1 The Technology Acceptance Model is an information systems theory developed by Davis in the 1980s to predict and explain the use of technology. The model suggests that when users are presented with a new technology, two important factors will influence their decision about the use thereof, namely: perceived usefulness and perceived ease-of-use (Davis, Citation1989).

2 In the context of this study, ‘published’ refers to being available on the corporate website of a company.
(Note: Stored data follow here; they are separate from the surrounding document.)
(* ===== verification/ModelMapping.v ===== *)
(** * Models and model mappings of a channel

    [features/channels/lib/model-mapping-validation.ts], [model-mapping-rules.ts] and
    [model-naming-patterns.ts]: the list of models of a channel as a text, the mapping from
    request names to upstream names as a JSON text, the pairs a naming rule derives, their
    merge into the mapping, and the naming patterns found in an upstream list. *)

From Stdlib Require Import String.
From S2P Require Import Prelude JsNumber JsArray JsString JsText Ast Request Json JsonText TaskExpr PricingModel.

#[local] Open Scope nat_scope.

(** ** [model-mapping-validation.ts] *)

Definition comma : N := 44.
Definition trimmed_names (names : list str) : list str := List.filter nonempty (map trim names).

Definition parseModelsString (modelsStr : str) : list str :=
  if nonempty modelsStr then trimmed_names (split_char comma modelsStr []) else [].
Definition formatModelsArray (models : list str) : str := join [comma] (set_of (trimmed_names models)).
Definition normalizeModelName (model : str) : str := trim model.

(** A key that is an array index: the decimal text of a number below [2^32 - 1]. *)
Definition is_index (key : str) : bool :=
  match key with
  | [] => false
  | c :: rest => forallb is_digit key && (negb (N.eqb c 48) || negb (nonempty rest)) && (digits_value key <? 4294967295)%Z
  end.
Definition index_order {V} (a b : str * V) : comparison := (digits_value a.1 ?= digits_value b.1)%Z.

(** [Object.entries(object)]: the indices in ascending order, then the other keys in the
    order they were added. *)
Definition index_entries {V} (object : list (str * V)) : list (str * V) :=
  sort_by index_order (List.filter (fun e => is_index e.1) object).
Definition text_entries {V} (object : list (str * V)) : list (str * V) :=
  List.filter (fun e => negb (is_index e.1)) object.
Definition own_entries {V} (object : list (str * V)) : list (str * V) := index_entries object ++ text_entries object.

(** [object[key] = value] for a text: an assignment to [__proto__] adds no key. *)
Definition proto_key : str := u "__proto__".
Definition put_entry (object : list (str * str)) (e : str * str) : list (str * str) :=
  if str_eqb e.1 proto_key then object else assoc_set e.1 e.2 object.

(** [JSON.parse(text)] when it is an object, neither [null] nor an array. *)
Definition parse_object (text : str) : option (list (str * value)) :=
  match json_parse text with Some (VObject fields) => Some fields | _ => None end.

Definition extractMappingSourceModels (modelMapping : str) : list str :=
  let trimmed := trim modelMapping in
  if negb (nonempty trimmed) then []
  else match parse_object trimmed with
       | Some parsed => set_of (trimmed_names (map fst (own_entries parsed)))
       | None => []
       end.

(** [typeof value === 'string' ? value.trim() : undefined], without the empty ones *)
Definition redirect_name (v : value) : option str :=
  match v with VString s => if nonempty (trim s) then Some (trim s) else None | _ => None end.
Definition extractRedirectModels (modelMapping : str) : list str :=
  let trimmed := trim modelMapping in
  if negb (nonempty trimmed) then []
  else match parse_object trimmed with
       | Some parsed => set_of (omap redirect_name (map snd (own_entries parsed)))
       | None => []
       end.

Definition hasModelConfigChanged (currentModels : list str) (currentModelMapping : str) (initialModels : list str)
    (initialModelMapping : str) : bool :=
  if (length initialModels =? 0) && negb (nonempty initialModelMapping) then true
  else if negb (length currentModels =? length initialModels) then true
  else if existsb (fun e : str * str => negb (str_eqb e.1 e.2)) (combine currentModels initialModels) then true
  else negb (str_eqb (trim currentModelMapping) (trim initialModelMapping)).

Definition findMissingModelsInMapping (modelMapping : str) (currentModels : list str) : list str :=
  if negb (nonempty modelMapping) || negb (nonempty (trim modelMapping)) then []
  else match parse_object modelMapping with
       | None => []
       | Some parsedMapping =>
           let modelSet := set_of (map normalizeModelName currentModels) in
           set_of (List.filter (fun key => nonempty key && negb (bool_decide (key ∈ modelSet)))
             (map normalizeModelName (map fst (own_entries parsedMapping))))
       end.

(** The error, [None] when the mapping is valid. *)
Definition validateModelMappingJson (modelMapping : str) : option str :=
  if negb (nonempty modelMapping) || negb (nonempty (trim modelMapping)) then None
  else match json_parse modelMapping with
       | None => Some (u "Model mapping must be valid JSON format")
       | Some (VObject parsed) =>
           if existsb (fun f => match snd f with VString _ => false | _ => true end) parsed
           then Some (u "Model mapping values must be strings") else None
       | Some _ => Some (u "Model mapping must be a valid JSON object")
       end.

Definition findExposedTargetModels (modelMapping : str) (currentModels : list str) : list str :=
  match extractRedirectModels modelMapping with
  | [] => []
  | redirectModels =>
      let modelSet := set_of (map normalizeModelName currentModels) in
      List.filter (fun model => bool_decide (normalizeModelName model ∈ modelSet)) redirectModels
  end.

Record ModelCategories : Type := {
  normalizedCurrentModels : list str;
  normalizedRedirectModels : list str;
  classificationSet : list str;
  redirectOnlySet : list str;
}.
Definition categorizeModelsWithRedirect (currentModels redirectModels : list str) : ModelCategories :=
  let current := set_of (List.filter nonempty (map normalizeModelName currentModels)) in
  let redirect := set_of (List.filter nonempty (map normalizeModelName redirectModels)) in
  {| normalizedCurrentModels := current; normalizedRedirectModels := redirect;
     classificationSet := set_of (current ++ redirect);
     redirectOnlySet := set_of (List.filter (fun m => negb (bool_decide (m ∈ current))) redirect) |}.

(** ** [model-mapping-rules.ts] *)

Record ModelMappingPair : Type := { mp_from : str; mp_to : str }.
Inductive ModelMappingDirection : Type := D_upstream | D_request.
Inductive ModelMappingRule : Type :=
| R_strip_prefix (values : str)
| R_strip_suffix (values : str)
| R_add_prefix (value : str)
| R_add_suffix (value : str)
| R_replace (find replaceWith : str).
Record ModelMappingDerivation : Type := {
  md_pairs : list ModelMappingPair;
  md_unchanged : list str;
  md_conflicts : list str;
}.

Definition rule_affixes (rule : ModelMappingRule) : list str :=
  match rule with
  | R_strip_prefix values | R_strip_suffix values => trimmed_names (split_char comma values [])
  | _ => []
  end.

(** [derived] of a model, before it is trimmed. *)
Definition derive_name (rule : ModelMappingRule) (affixes : list str) (model : str) : str :=
  match rule with
  | R_strip_prefix _ =>
      match List.find (starts_with model) affixes with Some prefix => drop (length prefix) model | None => model end
  | R_strip_suffix _ =>
      match List.find (ends_with model) affixes with
      | Some suffix => take (length model - length suffix) model
      | None => model
      end
  | R_add_prefix value => value ++ model
  | R_add_suffix value => model ++ value
  | R_replace find replaceWith => if nonempty find then replace_all model find replaceWith model 0 else model
  end.

Definition make_pair (direction : ModelMappingDirection) (model derived : str) : ModelMappingPair :=
  match direction with
  | D_upstream => {| mp_from := derived; mp_to := model |}
  | D_request => {| mp_from := model; mp_to := derived |}
  end.

(** What the loop keeps: [seen], [requestNames] and [result]. *)
Record DeriveState : Type := { ds_seen : list str; ds_requestNames : list str; ds_result : ModelMappingDerivation }.

Definition derive_step (direction : ModelMappingDirection) (rule : ModelMappingRule) (affixes : list str)
    (state : DeriveState) (raw : str) : DeriveState :=
  let model := trim raw in
  let result := ds_result state in
  if negb (nonempty model) || bool_decide (model ∈ ds_seen state) then state
  else
    let seen := set_add model (ds_seen state) in
    let derived := trim (derive_name rule affixes model) in
    if negb (nonempty derived) || str_eqb derived model then
      {| ds_seen := seen; ds_requestNames := ds_requestNames state;
         ds_result := {| md_pairs := md_pairs result; md_unchanged := md_unchanged result ++ [model];
                         md_conflicts := md_conflicts result |} |}
    else
      let pair := make_pair direction model derived in
      if bool_decide (mp_from pair ∈ ds_requestNames state) then
        {| ds_seen := seen; ds_requestNames := ds_requestNames state;
           ds_result := {| md_pairs := md_pairs result; md_unchanged := md_unchanged result;
                           md_conflicts := md_conflicts result ++ [model] |} |}
      else
        {| ds_seen := seen; ds_requestNames := set_add (mp_from pair) (ds_requestNames state);
           ds_result := {| md_pairs := md_pairs result ++ [pair]; md_unchanged := md_unchanged result;
                           md_conflicts := md_conflicts result |} |}.

Definition deriveModelMappingPairs (models : list str) (direction : ModelMappingDirection) (rule : ModelMappingRule)
  : ModelMappingDerivation :=
  ds_result (fold_left (derive_step direction rule (rule_affixes rule)) models
    {| ds_seen := []; ds_requestNames := [];
       ds_result := {| md_pairs := []; md_unchanged := []; md_conflicts := [] |} |}).

(** The mapping of an object whose values are all texts. *)
Definition text_field (f : str * value) : option (str * str) :=
  match snd f with VString s => Some (fst f, s) | _ => None end.
Definition read_mapping (trimmed : str) : option (list (str * str)) :=
  if nonempty trimmed then
    fields ← parse_object trimmed;
    entries ← map_option text_field (own_entries fields);
    Some (fold_left put_entry entries [])
  else Some [].

Definition mapping_value (mapping : list (str * str)) : value := VObject (map (fun e => (fst e, VString (snd e))) (own_entries mapping)).

Definition mergeModelMappingPairs (current : str) (pairs : list ModelMappingPair) : option str :=
  mapping ← read_mapping (trim current);
  match fold_left (fun mapping pair => put_entry mapping (mp_from pair, mp_to pair)) pairs mapping with
  | [] => Some []
  | mapping => Some (stringify_indented 0 (mapping_value mapping))
  end.

(** ** [model-naming-patterns.ts] *)

Record ModelNamingSuggestion : Type := { sg_id : str; sg_rule : ModelMappingRule; sg_models : list str }.

Definition MAX_SUGGESTIONS : nat := 3.
Definition RELAY_SUFFIXES : list str := [u "-all"; u "-latest"; u "-ca"].
Definition MIN_PREFIX_MATCHES : nat := 2.

(** [/-\d{4}-\d{2}-\d{2}$/.exec(model)?.[0]]: the last eleven characters *)
Definition date_shape : list bool := [false; true; true; true; true; false; true; true; false; true; true].
Definition DATE_SUFFIX (model : str) : option str :=
  let suffix := drop (length model - 11) model in
  if (length suffix =? 11) && forallb (fun e : bool * N => if e.1 then is_digit e.2 else N.eqb e.2 45) (combine date_shape suffix)
  then Some suffix else None.

Section patterns.
Context `{Collation}.

(** A suggestion with the number of its models whose other name is known. *)
Definition suggestion : Type := ModelNamingSuggestion * nat.

Definition verified_count (known : list str) (strip : str -> str) (matched : list str) : nat :=
  length (List.filter (fun model => bool_decide (strip model ∈ known)) matched).

Definition suffix_suggestion (known matched : list str) (suffix : str) : suggestion :=
  ({| sg_id := u "strip-suffix:" ++ suffix; sg_rule := R_strip_suffix suffix; sg_models := matched |},
   verified_count known (fun model => take (length model - length suffix) model) matched).
Definition suffix_matches (candidates : list str) (suffix : str) : list str :=
  List.filter (fun model => ends_with model suffix && (length suffix <? length model)) candidates.

Definition relay_suggestions (candidates known : list str) : list suggestion :=
  omap (fun suffix =>
    match suffix_matches candidates suffix with
    | [] => None
    | matched => Some (suffix_suggestion known matched suffix)
    end) RELAY_SUFFIXES.
Definition date_suggestions (candidates known : list str) : list suggestion :=
  map (fun suffix => suffix_suggestion known (suffix_matches candidates suffix) suffix) (set_of (omap DATE_SUFFIX candidates)).

(** The part of a name up to its first slash, when there is text on both sides. *)
Definition vendor_prefix (model : str) : option str :=
  slash ← position_of model (u "/");
  if (0 <? slash) && (slash <? length model - 1) then Some (take (slash + 1) model) else None.
Definition prefix_suggestions (candidates known : list str) : list suggestion :=
  omap (fun prefix =>
    let matched := List.filter (fun model => starts_with model prefix) candidates in
    let verified := verified_count known (drop (length prefix)) matched in
    if (verified =? 0) && (length matched <? MIN_PREFIX_MATCHES) then None
    else Some ({| sg_id := u "strip-prefix:" ++ prefix; sg_rule := R_strip_prefix prefix; sg_models := matched |}, verified))
    (set_of (omap vendor_prefix candidates)).

Definition dotted_suggestions (candidates known : list str) : list suggestion :=
  match List.filter (fun model => includes model (u ".") && bool_decide (replace_all model (u ".") (u "-") model 0 ∈ known)) candidates with
  | [] => []
  | dotted => [({| sg_id := u "replace:.:-"; sg_rule := R_replace (u ".") (u "-"); sg_models := dotted |}, length dotted)]
  end.

Definition suggestion_order (a b : suggestion) : comparison :=
  or_compare (Nat.compare (length (sg_models b.1)) (length (sg_models a.1)))
    (or_compare (Nat.compare b.2 a.2) (localeCompare (sg_id a.1) (sg_id b.1))).

Definition naming_candidates (models knownModels : list str) : list str :=
  set_of (List.filter (fun model => nonempty model && negb (bool_decide (model ∈ set_of (trimmed_names knownModels)))) (map trim models)).

Definition detectModelNamingPatterns (models knownModels : list str) : list ModelNamingSuggestion :=
  let known := set_of (trimmed_names knownModels) in
  let candidates := naming_candidates models knownModels in
  map fst (take MAX_SUGGESTIONS (sort_by suggestion_order
    (relay_suggestions candidates known ++ date_suggestions candidates known ++
     prefix_suggestions candidates known ++ dotted_suggestions candidates known))).

Fixpoint findVerifiedAlias (model : str) (suggestions : list ModelNamingSuggestion) (knownModels : list str)
  : option ModelMappingPair :=
  match suggestions with
  | [] => None
  | s :: rest =>
      match (if bool_decide (model ∈ sg_models s)
             then head (md_pairs (deriveModelMappingPairs [model] D_upstream (sg_rule s))) else None) with
      | Some p => if bool_decide (mp_from p ∈ set_of knownModels) then Some p
                     else findVerifiedAlias model rest knownModels
      | None => findVerifiedAlias model rest knownModels
      end
  end.
End patterns.
(* ===== verification/ChannelModels.v ===== *)
(** * The models of a channel form and the checks before it is sent

    [features/channels/lib/upstream-update-utils.ts] and [status-code-risk-guard.ts], and
    the model selection and the submit handler of
    [components/drawers/channel-mutate-drawer.tsx]. *)

From Stdlib Require Import String.
From S2P Require Import Prelude JsNumber JsArray JsString JsText Ast Request Json JsonText TaskExpr PricingModel ModelMapping.

#[local] Open Scope nat_scope.

(** ** [upstream-update-utils.ts] *)

(** [String(model || '').trim()] *)
Definition model_text (model : value) : str := trim (if truthy model then to_string model else []).
Definition normalizeModelList (models : list value) : list str := set_of (List.filter nonempty (map model_text models)).

Definition hasNormalizedModel (models : list str) (model : str) : bool :=
  let normalized := trim model in
  if negb (nonempty normalized) then false else existsb (fun item => str_eqb (trim item) normalized) models.

Definition toggleNormalizedModel (models : list str) (model : str) : list str :=
  let normalized := trim model in
  if negb (nonempty normalized) then models
  else if hasNormalizedModel models normalized then List.filter (fun item => negb (str_eqb (trim item) normalized)) models
  else models ++ [normalized].

Definition select_step (next : list str) (model : str) : list str :=
  let normalized := trim model in
  if negb (nonempty normalized) || hasNormalizedModel next normalized then next else next ++ [normalized].
Definition applyNormalizedCategorySelection (selected categoryModels : list str) (isChecked : bool) : list str :=
  if isChecked then fold_left select_step categoryModels selected
  else let categorySet := set_of (trimmed_names categoryModels) in
       List.filter (fun model => negb (bool_decide (trim model ∈ categorySet))) selected.

Definition isNormalizedCategorySelected (selected categoryModels : list str) : bool :=
  (0 <? length categoryModels) && forallb (hasNormalizedModel selected) categoryModels.

(** The lists of the callers hold texts. *)
Definition normalize_texts (models : list str) : list str := normalizeModelList (map VString models).
Definition syncManualModelSelectionWithIgnoredList (originModels nextModels ignoredModels : list str) : list str :=
  let nextSet := normalize_texts nextModels in
  List.filter (fun model => negb (bool_decide (model ∈ nextSet)))
    (set_of (normalize_texts ignoredModels ++ normalize_texts originModels)).

Record UpstreamUpdateMeta : Type := {
  um_enabled : bool;
  pendingAddModels : list str;
  pendingRemoveModels : list str;
}.
(** [normalizeModelList(list || [])], which throws when the list has no [map]. *)
Definition normalize_field (list : value) : option (Datatypes.list str) :=
  if truthy list then match list with VArray items => Some (normalizeModelList items) | _ => None end
  else Some [].
(** The settings are an object already, or a text; an array is an object without the fields. *)
Definition parsed_settings (settings : value) : value :=
  match settings with
  | VObject fields => settings
  | VString text => default VNull (json_parse text)
  | _ => VNull
  end.
Definition parseUpstreamUpdateMeta (settings : value) : option UpstreamUpdateMeta :=
  match parsed_settings settings with
  | (VObject _ | VArray _) as parsed =>
      add ← normalize_field (field parsed "upstream_model_update_last_detected_models");
      remove ← normalize_field (field parsed "upstream_model_update_last_removed_models");
      Some {| um_enabled := match field parsed "upstream_model_update_check_enabled" with VBoolean b => b | _ => false end;
              pendingAddModels := add; pendingRemoveModels := remove |}
  | _ => Some {| um_enabled := false; pendingAddModels := []; pendingRemoveModels := [] |}
  end.

(** ** [status-code-risk-guard.ts] *)

Definition NON_REDIRECTABLE_STATUS_CODES : list Z := [504; 524]%Z.

(** [/^[1-5]\d{2}$/.test(text)], and the number it denotes *)
Definition status_code (text : str) : option Z :=
  match text with
  | [a; b; c] => if (49 <=? a)%N && (a <=? 53)%N && is_digit b && is_digit c then Some (digits_value text) else None
  | _ => None
  end.
Definition parseStatusCodeKey (rawKey : str) : option Z := status_code (trim rawKey).
Definition in_code_range (code : Z) : option Z := if (100 <=? code)%Z && (code <=? 599)%Z then Some code else None.
Definition parseStatusCodeMappingTarget (rawValue : value) : option Z :=
  match rawValue with
  | VNumber x => if num_is_integer x then in_code_range (num_to_Z x) else None
  | VString s => code ← status_code (trim s); in_code_range code
  | _ => None
  end.

(** The entries of a mapping text that is an object. *)
Definition code_entries (statusCodeMappingStr : str) : list (str * value) :=
  if nonempty (trim statusCodeMappingStr) then default [] (own_entries <$> parse_object statusCodeMappingStr) else [].
Definition arrow : str := u " " ++ [8594%N] ++ u " ".

Definition collectInvalidStatusCodeEntries (statusCodeMappingStr : str) : list str :=
  omap (fun e => match parseStatusCodeKey (fst e), parseStatusCodeMappingTarget (snd e) with
                 | Some _, Some _ => None
                 | _, _ => Some (fst e ++ arrow ++ to_string (snd e))
                 end) (code_entries statusCodeMappingStr).

Definition risky_mapping (e : str * value) : option str :=
  fromCode ← parseStatusCodeKey (fst e);
  toCode ← parseStatusCodeMappingTarget (snd e);
  if negb (bool_decide (fromCode ∈ NON_REDIRECTABLE_STATUS_CODES)) then None
  else if (fromCode =? toCode)%Z then None
  else Some (digits_of fromCode ++ u " -> " ++ digits_of toCode).
Definition collectDisallowedStatusCodeRedirects (statusCodeMappingStr : str) : list str :=
  sort_after (fun a b => str_ltb b a) (set_of (omap risky_mapping (code_entries statusCodeMappingStr))).

Definition collectNewDisallowedStatusCodeRedirects (originalStr currentStr : str) : list str :=
  match collectDisallowedStatusCodeRedirects currentStr with
  | [] => []
  | currentRisky =>
      let originalRiskySet := set_of (collectDisallowedStatusCodeRedirects originalStr) in
      List.filter (fun mapping => negb (bool_decide (mapping ∈ originalRiskySet))) currentRisky
  end.

(** ** The drawer: selecting models *)

(** The two fields of the form that a selection writes. *)
Record ModelFields : Type := { mf_models : str; mf_ignored : str }.

Definition applyModelSelection (initialModels : list str) (form : ModelFields) (nextModels : list str) : ModelFields :=
  let normalized := formatModelsArray nextModels in
  let nextIgnored := syncManualModelSelectionWithIgnoredList initialModels (parseModelsString normalized)
    (parseModelsString (mf_ignored form)) in
  {| mf_models := normalized; mf_ignored := join [comma] nextIgnored |}.

Definition updateModels (initialModels currentModelsArray : list str) (form : ModelFields) (newModels : list str) (merge : bool)
  : ModelFields :=
  let finalModels := if merge then formatModelsArray (currentModelsArray ++ newModels) else formatModelsArray newModels in
  applyModelSelection initialModels form (parseModelsString finalModels).

(** ** The drawer: submitting *)

Inductive MissingModelsAction : Type := MA_cancel | MA_submit | MA_add.

(** The fields the handler reads or writes. *)
Record ChannelFormData : Type := {
  fd_key : option str;
  fd_status_code_mapping : option str;
  fd_model_mapping : option str;
  fd_fields : ModelFields;
}.
Definition with_fields (data : ChannelFormData) (fields : ModelFields) : ChannelFormData :=
  {| fd_key := fd_key data; fd_status_code_mapping := fd_status_code_mapping data;
     fd_model_mapping := fd_model_mapping data; fd_fields := fields |}.

(** What the drawer knows when the form is sent, and the answers to its two questions. *)
Record DrawerState : Type := {
  dr_isEditing : bool;
  dr_loaded : bool;
  dr_providerTarget : bool;
  dr_canEditSensitive : bool;
  dr_sensitiveLocked : bool;
  dr_dirtyFields : str -> bool;
  initialModels : list str;
  initialModelMapping : str;
  initialStatusCodeMapping : str;
  confirmStatusCodeRisk : list str -> bool;
  confirmMissingModelMappings : list str -> MissingModelsAction;
}.

Definition SENSITIVE_FORM_FIELDS : list str := map u
  ["type"; "base_url"; "key"; "openai_organization"; "other"; "key_mode"; "param_override"; "header_override"; "settings";
   "setting"; "advanced_custom"; "is_enterprise_account"; "vertex_key_type"; "aws_key_type"; "azure_responses_version";
   "force_format"; "thinking_to_content"; "proxy"; "http_protocol"; "http2_connection_shards"; "pass_through_body_enabled";
   "responses_websocket_enabled"; "system_prompt"; "system_prompt_override"; "allow_service_tier"; "disable_store";
   "allow_safety_identifier"; "allow_include_obfuscation"; "allow_inference_geo"; "allow_speed"; "claude_beta_query";
   "ollama_openai_chat"; "disable_task_polling_sleep"; "upstream_model_update_check_enabled";
   "upstream_model_update_auto_sync_enabled"; "upstream_model_update_ignored_models"]%string.

(** What the handler ends with. *)
Inductive SubmitOutcome : Type :=
| SO_nothing
| SO_error (field message : str)
| SO_denied
| SO_sent (data : ChannelFormData).

Definition given_text (o : option str) : str := default [] o.

(** The second half of the handler: the model mapping and the models. *)
Definition submit_models (state : DrawerState) (data : ChannelFormData) : SubmitOutcome :=
  let modelMappingValue := given_text (fd_model_mapping data) in
  let hasModelMapping := nonempty (trim modelMappingValue) in
  match (if hasModelMapping then validateModelMappingJson modelMappingValue else None) with
  | Some error => SO_error (u "model_mapping") error
  | None =>
      let normalizedModels := parseModelsString (mf_models (fd_fields data)) in
      if negb hasModelMapping then SO_sent data
      else
        let missingModels := findMissingModelsInMapping modelMappingValue normalizedModels in
        if (0 <? length missingModels)
           && hasModelConfigChanged normalizedModels modelMappingValue (initialModels state) (initialModelMapping state)
        then
          match confirmMissingModelMappings state missingModels with
          | MA_cancel => SO_nothing
          | MA_submit => SO_sent data
          | MA_add =>
              let updatedModels := set_of (normalizedModels ++ missingModels) in
              SO_sent (with_fields data (applyModelSelection (initialModels state) (fd_fields data) updatedModels))
          end
        else SO_sent data
  end.

Definition onSubmit (state : DrawerState) (data : ChannelFormData) : SubmitOutcome :=
  if dr_isEditing state && negb (dr_loaded state) then SO_nothing
  else if negb (dr_isEditing state) && (negb (dr_providerTarget state) || negb (dr_canEditSensitive state)) then SO_nothing
  else if negb (dr_isEditing state) && negb (nonempty (trim (given_text (fd_key data)))) then
    SO_error (u "key") (u "API key is required")
  else if dr_sensitiveLocked state && existsb (dr_dirtyFields state) SENSITIVE_FORM_FIELDS then SO_denied
  else
    let codes := given_text (fd_status_code_mapping data) in
    if negb (nonempty (trim codes)) then submit_models state data
    else
      match collectInvalidStatusCodeEntries codes with
      | (_ :: _) as invalidEntries =>
          SO_error (u "status_code_mapping") (u "Invalid status code mapping entries: " ++ join (u ", ") invalidEntries)
      | [] =>
          match collectNewDisallowedStatusCodeRedirects (initialStatusCodeMapping state) codes with
          | [] => submit_models state data
          | riskyRedirects => if confirmStatusCodeRisk state riskyRedirects then submit_models state data else SO_nothing
          end
      end.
3 The 18-month listing criterion was set to ensure the availability of financial statement information and the 40 days trading requirement to improve the reliability of the bid-ask spread calculation.

4 Although it was initially considered to include only companies listed on the AltX, the set criteria to satisfy the study information needs would have resulted in a population of only 21 AltX listed companies. Using a guideline of 5–10 companies per variable in a multiple regression analysis, a study size of 83 companies should be sufficient.

5 Two attributes required by Rule 26 were only applicable to dual-listed companies and were therefore not included for comparison and robustness purposes (seven of the 83 companies were dual listed).

6 Admitting that some studies (e.g. Abdelsalam, Bryant, & Street, Citation2007) used a 5% threshold to define block shareholding, it should be noted that as only one company in the defined population didn’t have a single shareholding exceeding 5%, and therefore the 5% threshold was deemed impractical.

7 Although 10 companies were initially measured (as a pilot study) by both authors to finalise the measurement conventions (as described in Appendix A), all companies in the defined population were subsequently measured by only one of the authors.

8 The strong correlation between share price and market capitalisation is however not unexpected, given the calculation of market capitalisation, and may be offered as a possible explanation for share price being insignificant once controlled for market capitalisation.

9 In the share price volatility model, the disclosure coefficient of −0.014 implies that a 1-point increase in the disclosure score is associated with a 1.40% decrease in share price volatility (although not statistically significant with p = 0.17). In the share turnover model, however, the disclosure coefficient was found as 0.000, implying the absence of any economic or statistical significance (p = 0.99).